Health Issues and Life Span
The Golden Retriever lives 10-12 years. Common health issues can range from skin allergies and thyroid issues to more severe hip and elbow dysplasia, eye issues, and cancer. Unfortunately, cancer is the leading cause of death in senior Golden Retrievers.
If you’re interested in reading about the most common serious health issues in Golden Retrievers and their cost, then check out this article:
The lifespan for the Labrador Retriever is also 10-12 years. Therefore, while they suffer from many of the same health issues as the Golden Retriever, they are less prone to many of the same problems. Golden Retrievers typically rank about four and Labs about 7 when it comes to health issues.
The Winner: the Labrador Retriever. Not only do Labs suffer from a few fewer health issues, but insurance costs are less as well. According to ValuePenguin.com, the average price for pet insurance for a Golden Retriever is $41. For Labs, it’s $37. The slightly lower cost reflects the somewhat more healthy Lab. The life span for each dog, however, is the same at 10-12 years.
Are Golden and Labrador Retrievers Closely Related?
Both the Labrador Retrievers and Golden Retrievers share a common ancestor, the St. John’s water dog.
The St. John’s water dog also called the Lesser Newfoundland, is an extinct dog breed originally from Newfoundland, Canada.
In the 19th and 20th centuries, the Lesser Newfoundland was exported to England. The St. John’s water dog was then bred with other dogs to create the Flat-Coat, Curly-Coated, Golden, Labrador, and Chesapeake Bay Retrievers. The St. John water dog is also the ancestor of the gentle giant Newfoundland dog.
It’s not surprising that the Golden and Labrador Retrievers share a common ancestry. These two dog breeds share more similarities than differences. In fact, aside from coat length, there is very little between these two dogs.
Each breed lives about 10-12 years, and each shares many of the same health issues, albeit the Golden is prone to slightly more. Goldens blow their coats twice per year and require daily brushing during those times, while
Labs can bark more and be slightly more energetic than their laid-back Golden cousin. As a result, labs may not get along with other dogs; whereas, the Golden known for its tolerant and patient disposition towards kids and other pets.
So, how do you choose between these two dogs? Usually, matching a dog breed to a family’s unique lifestyle is often the best approach. However, in this case, both dogs are so similar that the home environment they are best suited to would be pretty much the same.
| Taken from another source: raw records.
(** Closes a disjunction from what held before the step: the same program point,
    the one the moving thread reached, or the state byte. *)
(** Uses the implications whose premise holds in this case. *)
Ltac forward :=
  repeat match goal with
  | H : ?Q → _ |- _ =>
      match type of Q with Prop => idtac end;
      let HQ := fresh in
      assert Q as HQ by (first [assumption|done|state_lia]); specialize (H HQ); clear HQ
  end.

Ltac pick :=
  first
    [ assumption
    | done
    | match goal with Hq : queued _ |- queued _ => exact Hq end
    | state_lia
    | apply some_at_here; reflexivity
    | eapply some_at_go; [eassumption|eassumption|first [left; reflexivity|right; eexists; split; reflexivity]]
    | left; pick
    | right; pick ].

Lemma step_state_ok cx i p s s' next ab T :
  thread_step cx i p s = Some (s', next) → T !! i = Some p →
  threads_ok s ab T → state_ok s ab T → state_ok s' ab (go i next T).
Proof.
  intros Hs Hi Hok Hst. pose proof (Hok i p Hi) as Hp.
  pose proof (step_holds _ _ _ _ _ _ Hs (pc_holds _ _ _ _ Hp)) as Hh.
  pose proof (step_lock _ _ _ _ _ _ Hs) as Hlk.
  assert (∀ j, sh_lock s' = Some j → is_Some (go i next T !! j)) as Hlock.
  { intros j Hj. destruct (decide (i = j)) as [<-|Hne].
    - destruct next; unfold go; [rewrite lookup_insert_eq; by eexists|done].
    - destruct Hst as [_ _ _ _ _ Hl].
      assert (is_Some (T !! j)) as [q Hq] by (apply Hl; destruct Hlk as [<-|[[? ?]|[? ?]]]; congruence).
      exists q. destruct next; unfold go; [by rewrite lookup_insert_ne|by rewrite lookup_delete_ne]. }
  clear Hh Hlk. destruct Hst as [Hr Hrun Hcomp Hret Hcanc _], Hp as [_ Ho Hf Hc Hpub].
  split; [..|exact Hlock]; clear Hlock.
  all: destruct p; step_cases Hs.
  all: try state_lia; try tauto.
  all: intros Hx; try rewrite (proj1 (JoinInner_poll_pending _ _ _ Heqp)) in Hx.
  all: forward; destruct_or?; try solve [pick].
  all: eauto using JoinInner_poll_return, abort_future_return.
Qed.

(** A notification that a step consumes is answered by where the thread goes. *)
Lemma step_notified_ok cx i p s s' next ab T notified :
  thread_step cx i p s = Some (s', next) → T !! i = Some p →
  pc_ok s ab i p → state_ok s ab T →
  notified_ok s T notified → notified_ok s' (go i next T) (note_poll p notified).
Proof.
  intros Hs Hi [_ Ho Hf Hc Hpub] [Hr Hrun Hcomp Hret Hcanc _] Hn Hx.
  unfold notified_ok, cancel_ok in Hn. destruct p; step_cases Hs; try done.
  all: forward; destruct_or?; try solve [pick].
  - destruct (decide (state_of s = COMPLETED)); forward; pick.
  - left. by eapply JoinInner_poll_return.
  - left. by eapply JoinInner_poll_return.
  - left. apply abort_future_return.
Qed.

Lemma step_cancel_ok cx i p s s' next ab T :
  thread_step cx i p s = Some (s', next) → T !! i = Some p →
  pc_ok s ab i p → state_ok s ab T →
  cancel_ok s T → cancel_ok s' (go i next T).
Proof.
  intros Hs Hi [_ Ho Hf Hc Hpub] [Hr Hrun Hcomp Hret Hcanc _] Hn Hx.
  unfold notified_ok, cancel_ok in Hn. destruct p; step_cases Hs; try done.
  all: forward; destruct_or?; try solve [pick].
Qed.

Lemma step_abort_ok cx i p s s' next ab T :
  thread_step cx i p s = Some (s', next) → T !! i = Some p →
  abort_ok s T ab → abort_ok s' (go i next T) ab.
Proof.
  intros Hs Hi Ha Hx. destruct (Ha Hx) as [?|[?|Hat]].
  - destruct (step_final _ _ _ _ _ _ Hs); auto.
  - destruct (step_final _ _ _ _ _ _ Hs); auto.
  - destruct (decide (p = CancelUpdate)) as [->|Hp].
    + step_cases Hs; destruct_or?; pick.
    + right. right. eapply some_at_go; [done|done|]. left. by destruct p.
Qed.

(** A step that stores a result reached a point that publishes it; only a
    cancellation stores [Aborted]. *)
Lemma step_stores cx i p s s' next v :
  thread_step cx i p s = Some (s', next) → is_return (fut_of s) = false →
  fut_of s' = JoinInner_Return v →
  (v = Err JoinError_Aborted → cancelling p = true) ∧
  ∃ q, next = Some q ∧ publishing q = true.
Proof.
  intros Hs Hf Hv. destruct p; step_cases Hs; try by rewrite Hv in Hf.
  - destruct (fut_of s) as [fut|]; [|done]. cbn in *.
    destruct (fut_poll cx fut) as [[[x|]|e] f]; simplify_eq; split; eauto; done.
  - destruct (fut_of s) as [fut|]; [|done]. cbn in *.
    destruct (fut_poll cx fut) as [[[x|]|e] f]; simplify_eq.
  - split; eauto.
Qed.

Lemma step_result_ok cx i p s s' next ab j r :
  thread_step cx i p s = Some (s', next) → pc_ok s ab i p →
  result_ok s j ab r → result_ok s' j ab (note_result (fut_of s) (fut_of s') r).
Proof.
  intros Hs Hp (Hiff & Hab & Hj). destruct (is_return (fut_of s)) eqn:Hr.
  - pose proof (step_return _ _ _ _ _ _ Hs Hr) as Heq. unfold result_ok. rewrite Heq, Hr.
    assert (note_result (fut_of s) (fut_of s) r = r) as -> by (by destruct (fut_of s)). done.
  - assert (r = None) as ->.
    { destruct r; [|done]. assert (false = true) by (apply Hiff; by eexists). done. }
    destruct (fut_of s) as [f|] eqn:Hfs; [|done].
    destruct (fut_of s') as [f'|v] eqn:Hfs'; unfold result_ok; rewrite Hfs'; cbn [note_result is_return].
    + split_and!; [done|done|]. by destruct j.
    + destruct (step_stores _ _ _ _ _ _ v Hs) as [Hv _]; [by rewrite Hfs|done|].
      split_and!; [by split; intros|intros [= ?]; by apply (pc_cancelling _ _ _ _ Hp), Hv|].
      destruct j; try (by intros v' [= ->]). done.
Qed.

Lemma step_registered cx i p s s' next w k :
  thread_step cx i p s = Some (s', next) → registered s w k →
  registered s' w k ∧ (p = RunWake ∨ p = FinWake → w ∈ drop k (sh_woken s')) ∧
  (w ∈ drop k (sh_woken s) → w ∈ drop k (sh_woken s')).
Proof.
  intros Hs [Hk Hw]. destruct p; step_cases Hs.
  all: try (split_and!; [done|intros [?|?]; done|done]).
  all: unfold registered; cbn.
  all: try (rewrite length_app, drop_app_le by done; set_solver by lia).
  all: naive_solver.
Qed.

Lemma step_join_ok cx i p s s' next T j :
  thread_step cx i p s = Some (s', next) → T !! i = Some p →
  join_ok s T j → join_ok s' (go i next T) j.
Proof.
  intros Hs Hi. destruct j as [| | |w k|w k|]; cbn [join_ok]; try done.
  - intros Hreg. by apply (step_registered _ _ _ _ _ _ _ _ Hs Hreg).
  - intros [Hreg Hpub].
    destruct (step_registered _ _ _ _ _ _ _ _ Hs Hreg) as (Hreg' & Hwake & Hmono).
    split; [done|]. intros Hr. destruct (is_return (fut_of s)) eqn:Hrs.
    + destruct (Hpub eq_refl) as [?|Hat]; [by left; apply Hmono|].
      destruct (decide (p = RunWake ∨ p = FinWake)) as [Hp|Hp]; [by left; apply Hwake|].
      right. eapply some_at_go; [done|done|].
      destruct p; step_cases Hs; eauto; naive_solver.
    + right. destruct (fut_of s') as [|v] eqn:Hv; [done|].
      destruct (step_stores _ _ _ _ _ _ v Hs Hrs Hv) as [_ (q & -> & Hq)].
      by apply some_at_here.
Qed.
Both dog breeds require an active home that can meet their exercise needs. Because both the Golden and Lab bond closely with their family, they do not do well with long periods alone. A social family is a must, as well.
So, lifestyle match aside, then the decision comes down to preference. For example, a person may have an affinity for a longer coat over a shorter coat or a chocolate color over a golden one. Or maybe you grew up with a particular dog and had a childhood bond with that specific breed.
Ultimately, you can’t go wrong with either dog breed. One is not better than the other. It’s like comparing two twins where the differences are slight, but the similarities are vast. Unless someone has a clear preference, it would be wise to visit breeders of both dogs and spend some time with them to determine which resonates with your family the most.
Because ultimately, the decision between these two dogs comes down to one of the heart. So, trust your heart, and no matter which dog you pick, you certainly can’t go wrong with the Golden or Labrador Retriever.